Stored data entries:
________

(* ===== verification/Suites.v ===== *)
(** * Cipher suites of the TLS fork
    (orcax/rustls-fork/rustls/src/suites.rs, tls12/mod.rs, tls13/mod.rs,
    versions.rs, and the tables of crypto/ring)

    The suites the ring provider offers, the choice among them, and the versions
    an end has enabled.  A hash function is named, as in the tables; what it
    computes is a parameter of the files that hash. *)
From S2P Require Import Prelude Codec TlsLayer Enums Ciphers.

(** ** Suites *)

Inductive hash_alg : Type := SHA256 | SHA384.
#[export] Instance hash_alg_eq_dec : EqDecision hash_alg.
Proof. solve_decision. Defined.
(** [Hash::algorithm] and [Hash::output_len]. *)
Definition hash_algorithm (h : hash_alg) : HashAlgorithm.t :=
  match h with SHA256 => Known HashAlgorithm.SHA256 | SHA384 => Known HashAlgorithm.SHA384 end.
Definition output_len (h : hash_alg) : nat := match h with SHA256 => 32 | SHA384 => 48 end.

Record CipherSuiteCommon : Type := { suite_id : CipherSuite.t; hash_provider : hash_alg; confidentiality_limit : Z; integrity_limit : Z }.
(** [quic] says whether the suite has a QUIC algorithm. *)
Record Tls13CipherSuite : Type := { common13 : CipherSuiteCommon; aead13 : Algorithm; quic : bool }.
Record Tls12CipherSuite : Type := { common12 : CipherSuiteCommon; sign : list SignatureScheme.t; aead12 : Tls12Algorithm }.
Inductive SupportedCipherSuite : Type := Tls12 (inner : Tls12CipherSuite) | Tls13 (inner : Tls13CipherSuite).

(** [u64::MAX]. *)
Definition U64_MAX : Z := 2 ^ 64 - 1.
Definition suite13 (id : CipherSuite.name) (h : hash_alg) (conf integ : Z) (a : Algorithm) : Tls13CipherSuite :=
  {| common13 := {| suite_id := Known id; hash_provider := h; confidentiality_limit := conf; integrity_limit := integ |}; aead13 := a; quic := true |}.
Definition TLS13_CHACHA20_POLY1305_SHA256 : Tls13CipherSuite := suite13 CipherSuite.TLS13_CHACHA20_POLY1305_SHA256 SHA256 U64_MAX (2 ^ 36) CHACHA20_POLY1305.
Definition TLS13_AES_256_GCM_SHA384 : Tls13CipherSuite := suite13 CipherSuite.TLS13_AES_256_GCM_SHA384 SHA384 (2 ^ 23) (2 ^ 52) AES_256_GCM.
Definition TLS13_AES_128_GCM_SHA256 : Tls13CipherSuite := suite13 CipherSuite.TLS13_AES_128_GCM_SHA256 SHA256 (2 ^ 23) (2 ^ 52) AES_128_GCM.

Definition TLS12_ECDSA_SCHEMES : list SignatureScheme.t :=
  [Known SignatureScheme.ED25519; Known SignatureScheme.ECDSA_NISTP521_SHA512; Known SignatureScheme.ECDSA_NISTP384_SHA384; Known SignatureScheme.ECDSA_NISTP256_SHA256].
Definition TLS12_RSA_SCHEMES : list SignatureScheme.t :=
  [Known SignatureScheme.RSA_PSS_SHA512; Known SignatureScheme.RSA_PSS_SHA384; Known SignatureScheme.RSA_PSS_SHA256;
   Known SignatureScheme.RSA_PKCS1_SHA512; Known SignatureScheme.RSA_PKCS1_SHA384; Known SignatureScheme.RSA_PKCS1_SHA256].
Definition suite12 (id : CipherSuite.name) (h : hash_alg) (conf integ : Z) (schemes : list SignatureScheme.t) (a : Tls12Algorithm) : Tls12CipherSuite :=
  {| common12 := {| suite_id := Known id; hash_provider := h; confidentiality_limit := conf; integrity_limit := integ |}; sign := schemes; aead12 := a |}.
Definition TLS_ECDHE_ECDSA_WITH_CHACHA20_POLY1305_SHA256 : Tls12CipherSuite :=
  suite12 CipherSuite.TLS_ECDHE_ECDSA_WITH_CHACHA20_POLY1305_SHA256 SHA256 U64_MAX (2 ^ 36) TLS12_ECDSA_SCHEMES ChaCha20Poly1305.
Definition TLS_ECDHE_RSA_WITH_CHACHA20_POLY1305_SHA256 : Tls12CipherSuite :=
  suite12 CipherSuite.TLS_ECDHE_RSA_WITH_CHACHA20_POLY1305_SHA256 SHA256 U64_MAX (2 ^ 36) TLS12_RSA_SCHEMES ChaCha20Poly1305.
Definition TLS_ECDHE_RSA_WITH_AES_128_GCM_SHA256 : Tls12CipherSuite :=
  suite12 CipherSuite.TLS_ECDHE_RSA_WITH_AES_128_GCM_SHA256 SHA256 (2 ^ 23) (2 ^ 52) TLS12_RSA_SCHEMES (GcmAlgorithm AES_128_GCM).
Definition TLS_ECDHE_RSA_WITH_AES_256_GCM_SHA384 : Tls12CipherSuite :=
  suite12 CipherSuite.TLS_ECDHE_RSA_WITH_AES_256_GCM_SHA384 SHA384 (2 ^ 23) (2 ^ 52) TLS12_RSA_SCHEMES (GcmAlgorithm AES_256_GCM).
Definition TLS_ECDHE_ECDSA_WITH_AES_128_GCM_SHA256 : Tls12CipherSuite :=
  suite12 CipherSuite.TLS_ECDHE_ECDSA_WITH_AES_128_GCM_SHA256 SHA256 (2 ^ 23) (2 ^ 52) TLS12_ECDSA_SCHEMES (GcmAlgorithm AES_128_GCM).
Definition TLS_ECDHE_ECDSA_WITH_AES_256_GCM_SHA384 : Tls12CipherSuite :=
  suite12 CipherSuite.TLS_ECDHE_ECDSA_WITH_AES_256_GCM_SHA384 SHA384 (2 ^ 23) (2 ^ 52) TLS12_ECDSA_SCHEMES (GcmAlgorithm AES_256_GCM).

Definition ALL_CIPHER_SUITES : list SupportedCipherSuite :=
  [Tls13 TLS13_AES_256_GCM_SHA384; Tls13 TLS13_AES_128_GCM_SHA256; Tls13 TLS13_CHACHA20_POLY1305_SHA256;
   Tls12 TLS_ECDHE_ECDSA_WITH_AES_256_GCM_SHA384; Tls12 TLS_ECDHE_ECDSA_WITH_AES_128_GCM_SHA256; Tls12 TLS_ECDHE_ECDSA_WITH_CHACHA20_POLY1305_SHA256;
   Tls12 TLS_ECDHE_RSA_WITH_AES_256_GCM_SHA384; Tls12 TLS_ECDHE_RSA_WITH_AES_128_GCM_SHA256; Tls12 TLS_ECDHE_RSA_WITH_CHACHA20_POLY1305_SHA256].
Definition DEFAULT_CIPHER_SUITES : list SupportedCipherSuite := ALL_CIPHER_SUITES.

(** ** Versions (versions.rs) *)

Record EnabledVersions : Type := { ev_tls12 : bool; ev_tls13 : bool }.
Definition enabled_versions (versions : list ProtocolVersion) : EnabledVersions :=
  fold_left (fun ev v =>
    match v with
    | Known TLSv1_2 => {| ev_tls12 := true; ev_tls13 := ev_tls13 ev |}
    | Known TLSv1_3 => {| ev_tls12 := ev_tls12 ev; ev_tls13 := true |}
    | _ => ev
    end) versions {| ev_tls12 := false; ev_tls13 := false |}.
Definition contains (ev : EnabledVersions) (version : ProtocolVersion) : bool :=
  match version with Known TLSv1_2 => ev_tls12 ev | Known TLSv1_3 => ev_tls13 ev | _ => false end.
Definition ALL_VERSIONS : list ProtocolVersion := [Known TLSv1_3; Known TLSv1_2].

(** ** Choosing *)

Inductive Protocol : Type := Tcp | Quic.
#[export] Instance Protocol_eq_dec : EqDecision Protocol.
Proof. solve_decision. Defined.

Definition common (x : SupportedCipherSuite) : CipherSuiteCommon := match x with Tls12 inner => common12 inner | Tls13 inner => common13 inner end.
Definition suite (x : SupportedCipherSuite) : CipherSuite.t := suite_id (common x).
Definition suite_hash (x : SupportedCipherSuite) : hash_alg := hash_provider (common x).
Definition tls13 (x : SupportedCipherSuite) : option Tls13CipherSuite := match x with Tls12 _ => None | Tls13 inner => Some inner end.
Definition suite_version (x : SupportedCipherSuite) : ProtocolVersion := match x with Tls12 _ => Known TLSv1_2 | Tls13 _ => Known TLSv1_3 end.
Definition usable_for_signature_algorithm (x : SupportedCipherSuite) (sig_alg : SignatureAlgorithm.t) : bool :=
  match x with Tls13 _ => true | Tls12 inner => existsb (fun scheme => bool_decide (scheme_sign scheme = sig_alg)) (sign inner) end.
Definition usable_for_protocol (x : SupportedCipherSuite) (proto : Protocol) : bool :=
  match proto with Tcp => true | Quic => match tls13 x with Some cs => quic cs | None => false end end.

Fixpoint choose_ciphersuite_preferring_client (client_suites : list CipherSuite.t) (server_suites : list SupportedCipherSuite) : option SupportedCipherSuite :=
  match client_suites with
  | [] => None
  | client_suite :: rest =>
      match List.find (fun x => bool_decide (client_suite = suite x)) server_suites with
      | Some selected => Some selected
      | None => choose_ciphersuite_preferring_client rest server_suites
      end
  end.
Definition choose_ciphersuite_preferring_server (client_suites : list CipherSuite.t) (server_suites : list SupportedCipherSuite) : option SupportedCipherSuite :=
  List.find (fun x => bool_decide (suite x ∈ client_suites)) server_suites.
Definition reduce_given_sigalg (all : list SupportedCipherSuite) (sigalg : SignatureAlgorithm.t) : list SupportedCipherSuite :=
  List.filter (fun s => usable_for_signature_algorithm s sigalg) all.
Definition reduce_given_version_and_protocol (all : list SupportedCipherSuite) (version : ProtocolVersion) (proto : Protocol) : list SupportedCipherSuite :=
  List.filter (fun s => bool_decide (suite_version s = version) && usable_for_protocol s proto) all.
Definition compatible_sigscheme_for_suites (sigscheme : SignatureScheme.t) (common_suites : list SupportedCipherSuite) : bool :=
  existsb (fun s => usable_for_signature_algorithm s (scheme_sign sigscheme)) common_suites.
(** [Tls12CipherSuite::resolve_sig_schemes] and [Tls13CipherSuite::can_resume_from]. *)
Definition resolve_sig_schemes (x : Tls12CipherSuite) (offered : list SignatureScheme.t) : list SignatureScheme.t :=
  List.filter (fun pref => bool_decide (pref ∈ offered)) (sign x).
Definition can_resume_from (x prev : Tls13CipherSuite) : option Tls13CipherSuite :=
  if bool_decide (hash_algorithm (hash_provider (common13 prev)) = hash_algorithm (hash_provider (common13 x))) then Some prev else None.

(** ** What is chosen *)

Lemma contains_spec versions v :
  contains (enabled_versions versions) v = bool_decide (v ∈ versions /\ (v = Known TLSv1_2 \/ v = Known TLSv1_3)).
Proof.
  unfold enabled_versions. set (f := fun ev v => _). assert (Hf : forall ev, contains (fold_left f versions ev) v
    = contains ev v || bool_decide (v ∈ versions /\ (v = Known TLSv1_2 \/ v = Known TLSv1_3))).
  { induction versions as [|x versions IH]; intros ev; cbn [fold_left].
    - rewrite bool_decide_eq_false_2; [by rewrite orb_false_r|]. intros [Hin _]. by apply elem_of_nil in Hin.
    - rewrite IH. apply Bool.eq_iff_eq_true. rewrite !orb_true_iff, !bool_decide_eq_true, elem_of_cons.
      assert (contains (f ev x) v = true <-> contains ev v = true \/ (v = x /\ (v = Known TLSv1_2 \/ v = Known TLSv1_3))) as ->.
      { destruct x as [[]|]; cbn [f]; destruct v as [[]|]; cbn; naive_solver. }
      tauto. }
  rewrite Hf. by destruct v as [[]|].
Qed.

Lemma client_choice cs ss x :
  choose_ciphersuite_preferring_client cs ss = Some x ->
  exists before after, cs = before ++ suite x :: after /\ x ∈ ss /\ Forall (fun c => Forall (fun s => suite s <> c) ss) before.
Proof.
  induction cs as [|c cs IH]; cbn; [done|]. destruct (List.find _ ss) as [y|] eqn:Hf.
  - intros [= <-]. apply find_some in Hf as [Hin Hb]. apply bool_decide_eq_true in Hb as ->. exists [], cs.
    split; [done|]. split; [by apply list_elem_of_In|done].
  - intros Hx. destruct (IH Hx) as (b & a & -> & Hin & Hb). exists (c :: b), a. split; [done|]. split; [done|].
    constructor; [|done]. apply Forall_forall. intros s Hs Hc. pose proof (find_none _ _ Hf s Hs) as Hn.
    cbn in Hn. by rewrite bool_decide_eq_true_2 in Hn.
Qed.
(** Negotiation, whichever end's order counts: what is chosen is offered by the
    client and supported by the server, nothing earlier in the preferred order
    is in both, and there is a choice exactly when the two lists meet. *)
Theorem ciphersuite_choice cs ss :
  match choose_ciphersuite_preferring_client cs ss with
  | Some x => suite x ∈ cs /\ x ∈ ss /\ exists before after, cs = before ++ suite x :: after /\ forall s, s ∈ ss -> suite s ∉ before
  | None => forall s, s ∈ ss -> suite s ∉ cs
  end /\
  match choose_ciphersuite_preferring_server cs ss with
  | Some x => suite x ∈ cs /\ exists before after, ss = before ++ x :: after /\ forall s, s ∈ before -> suite s ∉ cs
  | None => forall s, s ∈ ss -> suite s ∉ cs
  end.
Proof.
  split.
  - destruct (choose_ciphersuite_preferring_client cs ss) as [x|] eqn:Hx.
    + destruct (client_choice cs ss x Hx) as (b & a & -> & Hin & Hb). split; [apply elem_of_app; right; by left|]. split; [done|].
      exists b, a. split; [done|]. intros s Hs Hsb. by apply (proj1 (list.Forall_forall _ _) (proj1 (list.Forall_forall _ _) Hb _ Hsb) s Hs).
    + intros s Hs. induction cs as [|c cs IH]; [by intros ?%elem_of_nil|]. cbn in Hx. destruct (List.find _ ss) eqn:Hf; [done|].
      rewrite not_elem_of_cons. split; [|by apply IH]. intros Hc. apply list_elem_of_In in Hs. pose proof (find_none _ _ Hf s Hs) as Hn. cbn in Hn.
      by rewrite bool_decide_eq_true_2 in Hn.
  - unfold choose_ciphersuite_preferring_server. induction ss as [|s ss IH]; cbn [List.find]; [by intros s ?%elem_of_nil|].
    case_bool_decide as Hs.
    + split; [done|]. exists [], ss. split; [done|]. by intros ? ?%elem_of_nil.
    + destruct (List.find _ ss) as [x|].
      * destruct IH as (Hx & b & a & -> & Hb). split; [done|]. exists (s :: b), a. split; [done|]. intros y [->|Hy]%elem_of_cons; [done|by apply Hb].
      * intros y [->|Hy]%elem_of_cons; [done|by apply IH].
Qed.

(** The suites of the provider have one identifier each, and a suite fits its
    version. *)
Lemma suites_distinct : NoDup (map suite ALL_CIPHER_SUITES).
Proof. apply (bool_decide_unpack _). vm_compute. exact I. Qed.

________

• Instructions for the task: In the entries above, the lines between the one holding "sign := schemes;" and the one holding "TLS_ECDHE_RSA_WITH_AES_256_GCM_SHA384 : Tls12CipherSuite", inclusive, are to be printed exactly as written, and those alone.

• Response below:
  {| common12 := {| suite_id := Known id; hash_provider := h; confidentiality_limit := conf; integrity_limit := integ |}; sign := schemes; aead12 := a |}.
Definition TLS_ECDHE_ECDSA_WITH_CHACHA20_POLY1305_SHA256 : Tls12CipherSuite :=
  suite12 CipherSuite.TLS_ECDHE_ECDSA_WITH_CHACHA20_POLY1305_SHA256 SHA256 U64_MAX (2 ^ 36) TLS12_ECDSA_SCHEMES ChaCha20Poly1305.
Definition TLS_ECDHE_RSA_WITH_CHACHA20_POLY1305_SHA256 : Tls12CipherSuite :=
  suite12 CipherSuite.TLS_ECDHE_RSA_WITH_CHACHA20_POLY1305_SHA256 SHA256 U64_MAX (2 ^ 36) TLS12_RSA_SCHEMES ChaCha20Poly1305.
Definition TLS_ECDHE_RSA_WITH_AES_128_GCM_SHA256 : Tls12CipherSuite :=
  suite12 CipherSuite.TLS_ECDHE_RSA_WITH_AES_128_GCM_SHA256 SHA256 (2 ^ 23) (2 ^ 52) TLS12_RSA_SCHEMES (GcmAlgorithm AES_128_GCM).
Definition TLS_ECDHE_RSA_WITH_AES_256_GCM_SHA384 : Tls12CipherSuite :=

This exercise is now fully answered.